Top of RECORDED INFORMATION
(** Before the handshake is complete, or when it is none, the decoder refuses. *)
Lemma deobfs_tls_refuses b o :
  buffer_ok b → len b < 2 ^ 31 → fresh_decoder o → zlen (content b) ≤ 107 ∨ head (content b) ≠ Some 0x16 →
  ∃ r b' o', deobfs_tls_response b (Some o) = Ret (r, b', o') ∧ r ≠ 0.
Proof.
  intros Hb Hl Hf Hbad. destruct (alloc_extra_fresh o Hf) as [He Hs]. destruct Hf as [Hst _].
  pose proof (content_length b Hb) as Hz. pose proof (ok_len b Hb) as Hle.
  unfold deobfs_tls_response, sizeof_server_hello, sizeof_change_cipher_spec, sizeof_encrypted_handshake.
  rewrite Hst, Hs, s32_small by lia. ifs.
  destruct (len b - 96 <=? 0) eqn:E1; bool_hyps; [by eexists _, _, _|].
  destruct (content b) as [|t l] eqn:Ec; [cbn in Hz; lia|].
  assert (G0 : mget (data b) 0 = Ret t) by (by rewrite (data_split b), Ec).
  rewrite G0, bind_Ret. destruct (t =? sh_content_type tls_server_hello_template) eqn:Et; cbn [negb]; [|by eexists _, _, _].
  apply Z.eqb_eq in Et. destruct Hbad as [Hbad|Hbad]; [|by destruct Hbad; rewrite Et].
  cbn [head] in Hbad. if_true. by eexists _, _, _.
Qed.

Lemma tls_dec_response o wire p b :
  tls_dec (Some o) wire p → tls_safe (wire ++ content b) → buffer_ok b → len b ≤ BUF_SIZE →
  ∃ r b' o', deobfs_tls_response b (Some o) = Ret (r, b', o') ∧
    (r = 0 → buffer_ok b' ∧ capacity b ≤ capacity b' ∧ len b' < 2 ^ 31 ∧
       tls_dec o' (wire ++ content b) (p ++ content b')).
Proof.
  intros Ho Hsafe Hb Hl. unfold BUF_SIZE in Hl. pose proof (content_length b Hb) as Hz.
  assert (Hcap : ∀ r b' o' out, deobfs_tls_response b (Some o) = Ret (r, b', o') → buffer_ok b' → content b' = out →
    (length out ≤ length (content b))%nat → capacity b ≤ capacity b' ∧ len b' < 2 ^ 31).
  { intros r b' o' out E Hb' Hc Hlen. apply deobfs_tls_capacity in E as ->.
    pose proof (content_length b' Hb') as Hz'. rewrite Hc in Hz'. lia. }
  destruct Ho as [(Hf & -> & ->)|(Hw & Hh & f & (Hst & He & Hok) & Hdec)].
  - rewrite !app_nil_l in *.
    destruct (decide (107 < zlen (content b))) as [H107|H107]; [destruct (decide (head (content b) = Some 0x16)) as [H16|H16]|].
    2,3: destruct (deobfs_tls_refuses b o Hb ltac:(lia) Hf) as (r & b' & o' & -> & Hr); [lia || by right|by eexists _, _, _].
    destruct (handshake_parts _ H107) as (t & x & mh & ml & body & Hc & Hx & Hne & Hm & Hdrop).
    assert (t = 0x16) as -> by (rewrite Hc in H16; by injection H16).
    destruct (Hsafe H107) as [Hml Hnf]. unfold tls_decode in Hnf. rewrite Hm, Hdrop in Hnf.
    assert (0 ≤ of_be16 mh ml).
    { pose proof (content_ok b Hb) as Hby. rewrite Hc in Hby. change (_ :: x ++ _) with ([0x16] ++ x ++ [mh; ml] ++ body) in Hby.
      rewrite !bytes_ok_app in Hby. destruct Hby as (_ & _ & Hby & _). inversion Hby as [|?? Hmh Hby']; subst.
      inversion Hby' as [|?? Hml' _]; subst. unfold is_byte in *. unfold of_be16. lia. }
    pose proof (deobfs_tls_response_hello b o x mh ml body Hb Hf ltac:(lia) Hc Hx Hne ltac:(lia)) as H1.
    destruct (dec_stream _ body) as [[[out f']|]| |] eqn:Ed; [| |done..].
    + destruct H1 as (b' & o' & E & Hc' & Hb' & Hs). eexists _, _, _. split; [exact E|]. intros _.
      destruct (Hcap _ _ _ _ E Hb' Hc') as [H2 H3].
      { apply dec_stream_len in Ed. rewrite Hc. cbn [length]. rewrite length_app. cbn [length]. lia. }
      split_and!; [done..|]. right. split_and!; [done..|]. exists f'. split; [done|]. rewrite app_nil_l, Hc'.
      unfold tls_decode. by rewrite Hm, Hdrop.
    + destruct H1 as (b' & o' & E). by eexists _, _, _.
  - destruct (Hsafe ltac:(rewrite length_app; lia)) as [_ Hnf]. rewrite tls_decode_app, Hdec in Hnf by done. cbn in Hnf.
    assert (Hd : deobfs_tls_response b (Some o) = deobfs_app_data_obfs b 0 o).
    { unfold deobfs_tls_response, alloc_extra. by rewrite He, Hst. }
    pose proof (deobfs_app_data_obfs_dec b 0 o f Hb Hok He ltac:(destruct Hb; lia)) as H1.
    rewrite drop_0, take_0 in H1. destruct (dec_stream f (content b)) as [[[x f']|]| |] eqn:Ed; [| |done..].
    + destruct H1 as (b' & E & Hc' & Hb' & Hok'). rewrite <- Hd in E. eexists _, _, _. split; [exact E|]. intros _.
      destruct (Hcap _ _ _ _ E Hb' Hc') as [H2 H3]; [by apply dec_stream_len in Ed|].
      split_and!; [done..|]. right. split_and!; [rewrite length_app; lia|by destruct wire|].
      exists f'. split; [by split_and!|]. rewrite tls_decode_app, Hdec by done. cbn. by rewrite Ed, Hc'.
    + destruct H1 as (b' & o' & E). rewrite <- Hd in E. by eexists _, _, _.
Qed.

(** Encoding touches neither the stage nor the frame of the decoder. *)
Lemma tls_request_keeps b cap o st w r b' o' st' w' :
  obfs_tls_request c b cap (Some o) st w = Ret (r, b', o', st', w') → ∃ n, o' = Some (set_obfs_stage o n).
Proof.
  assert (Ho : Some o = Some (set_obfs_stage o (obfs_stage o))) by by destruct o.
  unfold obfs_tls_request. intros E. destruct (_ <? 0) in E; [injection E as <- <- <- <- <-; eauto|].
  destruct (_ =? 0) in E.
  - destruct (host c) as [h|] in E; [|done].
    apply bind_Ret_inv in E as (? & _ & E). apply bind_Ret_inv in E as (? & _ & E).
    destruct (rand_bytes 28 w) as [rnd w1]. destruct (rand_bytes 32 w1) as [sid w2].
    repeat (apply bind_Ret_inv in E as (? & _ & E)). injection E as <- <- <- <- <-. eauto.
  - destruct (_ =? 1) in E; [apply bind_Ret_inv in E as ([] & _ & E)|]; injection E as <- <- <- <- <-; eauto.
Qed.

#[export] Instance tls_decoder : Decoder (Some (obfs_tls c)).
Proof.
  refine {| dec_rel := tls_dec; dec_safe := tls_safe |}.
  - left. split; [|done]. split; [done|by left].
  - intros H. by cbn in H.
  - apply tls_safe_prefix.
  - intros o wire p b st w Ho Hsafe Hb Hl. destruct o as [o|]; [|done].
    destruct (tls_dec_response o wire p b Ho Hsafe Hb Hl) as (r & b' & o' & E & H).
    exists r, b', o', st, w. split; [|done]. unfold deobfuscate. cbn [deobfs_response obfs_tls]. unfold lift_deobfs.
    by rewrite E.
  - intros o wire p b st w b' o' st' w' Ho H. destruct o as [o|]; [|done].
    unfold obfuscate in H. cbn [obfs_request obfs_tls] in H.
    apply bind_Ret_inv in H as ([[[[r1 b1] o1] st1] w1] & H & H2). injection H2 as <- <- <- <-.
    by apply tls_request_keeps in H as (n & ->).
Defined.
End TlsDecode.

(** ** A concrete run: an HTTP connection, partly sent, with a first response *)
Lemma demo_conf_ok : conf_ok http_demo_conf (bytes "example.com").
Proof. split; [reflexivity|by apply plainb_ok|by apply plainb_ok|by vm_compute|by vm_compute]. Qed.

Definition demo_para : option (obfs_para http_statics) := Some (obfs_http http_demo_conf).
Definition demo_listener : listen_ctx := mklisten [mkaddr true [10; 0; 0; 1]] 60.
Definition demo_glob : glob := mkglob http_statics_init http_demo_world 0 0 false.
Definition demo_conn0 : conn := mkconn (Some (set_srecv_io (new_server demo_para) true)) None [] [] [] [].
Definition ret_or {A} (d : A) (m : outcome A) : A := match m with Ret a => a | _ => d end.
Definition demo_env : recv_env := mkrecv (RecvData (bytes "ab")) true true ConnInProgress FastError SendAgain.
Definition demo1 : conn * glob :=
  ret_or (demo_conn0, demo_glob) (server_recv_cb demo_para false demo_listener demo_env demo_conn0 demo_glob).
Definition demo2 : conn * glob := ret_or demo1 (remote_send_cb true (SendN 100) demo1.1 demo1.2).
Definition demo_answer : list Z := bytes "HTTP/1.1 101 Switching Protocols" ++ CRLF ++ CRLF ++ bytes "xyz".
Definition demo3 : conn * glob :=
  ret_or demo2 (remote_recv_cb demo_para (RecvData demo_answer) (SendN 1) demo2.1 demo2.2).

Definition rem_of (c : conn) : remote := default (new_remote 0 (mkaddr true [])) (rem c).

Lemma demo_run : rtc (loop_step demo_para false demo_listener) ([], demo_glob) ([demo3.1], demo3.2).
Proof.
  eapply rtc_l; [apply (step_accept _ _ _ true)|].
  eapply rtc_l; [eapply (step_conn _ _ _ _ _ 0%nat demo_conn0 demo1.1 demo1.2); [reflexivity|]|].
  { eapply (step_server_recv _ _ _ _ _ (set_srecv_io (new_server demo_para) true) demo_env); [reflexivity..| |].
    - split; [|done]. split; [by vm_compute|by apply bytes_okb_ok].
    - vm_compute. reflexivity. }
  eapply rtc_l; [eapply (step_conn _ _ _ _ _ 0%nat demo1.1 demo2.1 demo2.2); [reflexivity|]|].
  { eapply (step_remote_send _ _ _ _ _ (rem_of demo1.1) true (SendN 100));
      [vm_compute; reflexivity|vm_compute; reflexivity|by simpl|vm_compute; reflexivity]. }
  eapply rtc_l; [eapply (step_conn _ _ _ _ _ 0%nat demo2.1 demo3.1 demo3.2); [reflexivity|]|reflexivity].
  eapply (step_remote_recv _ _ _ _ _ (rem_of demo2.1) (RecvData demo_answer) (SendN 1));
    [vm_compute; reflexivity|vm_compute; reflexivity| |by simpl|vm_compute; reflexivity].
  - split; [by vm_compute|by apply bytes_okb_ok].
Qed.
(** ** PacketProtoFlow *)
Lemma mwrite_two m d a b m1 m2 :
  0 ≤ d → mwrite m (d + zlen a) b = Ret m1 → mwrite m1 d a = Ret m2 → mwrite m d (a ++ b) = Ret m2.
Proof.
  intros Hd H1 H2. assert (d + zlen a + zlen b ≤ zlen m) as Hf.
  { unfold mwrite in H1. case_match eqn:E; [|done]. bool_hyps. lia. }
  set (p := take (Z.to_nat d) m). set (x := take (length a) (drop (Z.to_nat d) m)).
  set (y := take (length b) (drop (Z.to_nat d + length a) m)). set (s := drop (Z.to_nat d + length a + length b) m).
  assert (Em : m = p ++ x ++ y ++ s).
  { unfold p, x, y, s. rewrite <- (take_drop (Z.to_nat d) m) at 1. f_equal.
    rewrite <- (take_drop (length a) (drop (Z.to_nat d) m)) at 1. f_equal. rewrite drop_drop.
    rewrite <- (take_drop (length b) (drop (Z.to_nat d + length a) m)) at 1. f_equal. by rewrite drop_drop. }
  assert (Lp : zlen p = d) by (unfold p; rewrite length_take; lia).
  assert (Lx : length x = length a) by (unfold x; rewrite length_take, length_drop; lia).
  assert (Ly : length y = length b) by (unfold y; rewrite length_take, length_drop; lia).
  clearbody p x y s. subst m. rewrite (app_assoc p x) in H1.
  replace (d + zlen a) with (zlen (p ++ x)) in H1 by (rewrite length_app; lia).
  rewrite mwrite_app in H1 by done. injection H1 as <-. rewrite <- app_assoc, <- Lp, mwrite_app in H2 by done.
  injection H2 as <-. rewrite <- Lp, (app_assoc x y), mwrite_app by (rewrite !length_app; lia). by rewrite <- app_assoc.
Qed.

(** The flow holds the frames [q]; a write can be started exactly when the buffer is
    receiving, and then goes just behind the header. *)
Record flow_inv (f : PacketProtoFlow) (mtu : Z) (q : list (list Z)) : Prop := {
  fi_buf : pb_inv (buffer_ f) q;
  fi_mtu : 0 ≤ mtu ≤ PACKETPROTO_MAXPAYLOAD ∧ input_mtu (buffer_ f) = PACKETPROTO_ENCLEN mtu;
  fi_req : if receiving (buffer_ f)
           then ∃ dst, input_dest (buf (buffer_ f)) = Some dst ∧ 0 ≤ dst ∧ out (ainput f) = Some (dst + sizeof_header) ∧
                       output_packet (encoder f) = Some dst
           else out (ainput f) = None }.

Lemma flow_request_inv w e p mtu q :
  pb_inv p q → 0 ≤ mtu ≤ PACKETPROTO_MAXPAYLOAD → input_mtu p = PACKETPROTO_ENCLEN mtu → out w = None →
  flow_inv (flow_request w e p) mtu q ∧ buffer_ (flow_request w e p) = p.
Proof.
  intros Hp Hm Hi Hw. unfold flow_request. destruct (receiving p) eqn:Er.
  - pose proof (receiving_dest p q Hp Er) as Ed. rewrite Ed. cbn. split; [|done].
    split; cbn; [done|done|]. rewrite Er. eexists. split_and!; [exact Ed| |done|done].
    destruct (input_of_spec _ _ (h_laid _ _ (pb_holds _ _ Hp))) as (He & _). unfold sizeof_block. lia.
  - split; [|done]. split; cbn; [done|done|]. by rewrite Er.
Qed.

Lemma flow_write_inv f mtu q pk :
  flow_inv f mtu q → zlen pk ≤ mtu →
  flow_write f pk = Ret None ∧ receiving (buffer_ f) = false ∨
  ∃ f', flow_write f pk = Ret (Some f') ∧ flow_inv f' mtu (q ++ [frame pk]).
Proof.
  intros [Hb [Hm Hi] Hr] Hp. unfold flow_write, BufferWriter_StartPacket.
  destruct (receiving (buffer_ f)) eqn:Er; [right|left; by rewrite Hr].
  destruct Hr as (dst & Ed & Hd & Eo & Ep). rewrite Eo. unfold PACKETPROTO_ENCLEN, sizeof_header, PACKETPROTO_MAXPAYLOAD in *.
  destruct (input_done_inv (buffer_ f) q (frame pk) Hb Er) as (b & p' & Ew & Eh & Hb' & Hmt').
  { rewrite frame_length. lia. }
  unfold write_packet in Ew. rewrite Ed in Ew. apply bind_Ret_inv in Ew as (m & Em & Ew). injection Ew as <-.
  assert (∃ m1, mwrite (mem (buf (buffer_ f))) (dst + 2) pk = Ret m1) as (m1 & E1).
  { unfold mwrite in Em |- *. destruct (_ && _) eqn:E in Em; [|done]. rewrite frame_length in E. bool_hyps. if_true. by eexists. }
  assert (mwrite m1 dst (le16 (zlen pk)) = Ret m) as E2.
  { pose proof (mwrite_length _ _ _ _ E1) as Hl.
    assert (∃ m2, mwrite m1 dst (le16 (zlen pk)) = Ret m2) as (m2 & E2).
    { unfold mwrite in Em |- *. destruct (_ && _) eqn:E in Em; [|done]. rewrite frame_length in E. bool_hyps.
      rewrite Hl. simpl (length (le16 _)). if_true. by eexists. }
    pose proof (mwrite_two _ _ (le16 (zlen pk)) pk _ _ Hd E1 E2) as E3. fold (frame pk) in E3. congruence. }
  rewrite E1, bind_Ret. cbn [BufferWriter_EndPacket]. unfold enc_input_handler_done. rewrite Ep.
  rewrite (u16_small (zlen pk)) by lia. rewrite E2, !bind_Ret. unfold PACKETPROTO_ENCLEN, sizeof_header.
  rewrite frame_length in Eh. rewrite Er in *. rewrite Eh, bind_Ret. eexists. split; [done|].
  apply flow_request_inv; [done|done| |done]. by rewrite Hmt'.
Qed.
Bottom of RECORDED INFORMATION
GOAL OF THE EXERCISE: Everything from the first line of the records through the line holding "apply Z.eqb_eq in" is to be transcribed exactly; leave out all other lines.

SOLUTION TO THE PROBLEM:
(** Before the handshake is complete, or when it is none, the decoder refuses. *)
Lemma deobfs_tls_refuses b o :
  buffer_ok b → len b < 2 ^ 31 → fresh_decoder o → zlen (content b) ≤ 107 ∨ head (content b) ≠ Some 0x16 →
  ∃ r b' o', deobfs_tls_response b (Some o) = Ret (r, b', o') ∧ r ≠ 0.
Proof.
  intros Hb Hl Hf Hbad. destruct (alloc_extra_fresh o Hf) as [He Hs]. destruct Hf as [Hst _].
  pose proof (content_length b Hb) as Hz. pose proof (ok_len b Hb) as Hle.
  unfold deobfs_tls_response, sizeof_server_hello, sizeof_change_cipher_spec, sizeof_encrypted_handshake.
  rewrite Hst, Hs, s32_small by lia. ifs.
  destruct (len b - 96 <=? 0) eqn:E1; bool_hyps; [by eexists _, _, _|].
  destruct (content b) as [|t l] eqn:Ec; [cbn in Hz; lia|].
  assert (G0 : mget (data b) 0 = Ret t) by (by rewrite (data_split b), Ec).
  rewrite G0, bind_Ret. destruct (t =? sh_content_type tls_server_hello_template) eqn:Et; cbn [negb]; [|by eexists _, _, _].
  apply Z.eqb_eq in Et. destruct Hbad as [Hbad|Hbad]; [|by destruct Hbad; rewrite Et].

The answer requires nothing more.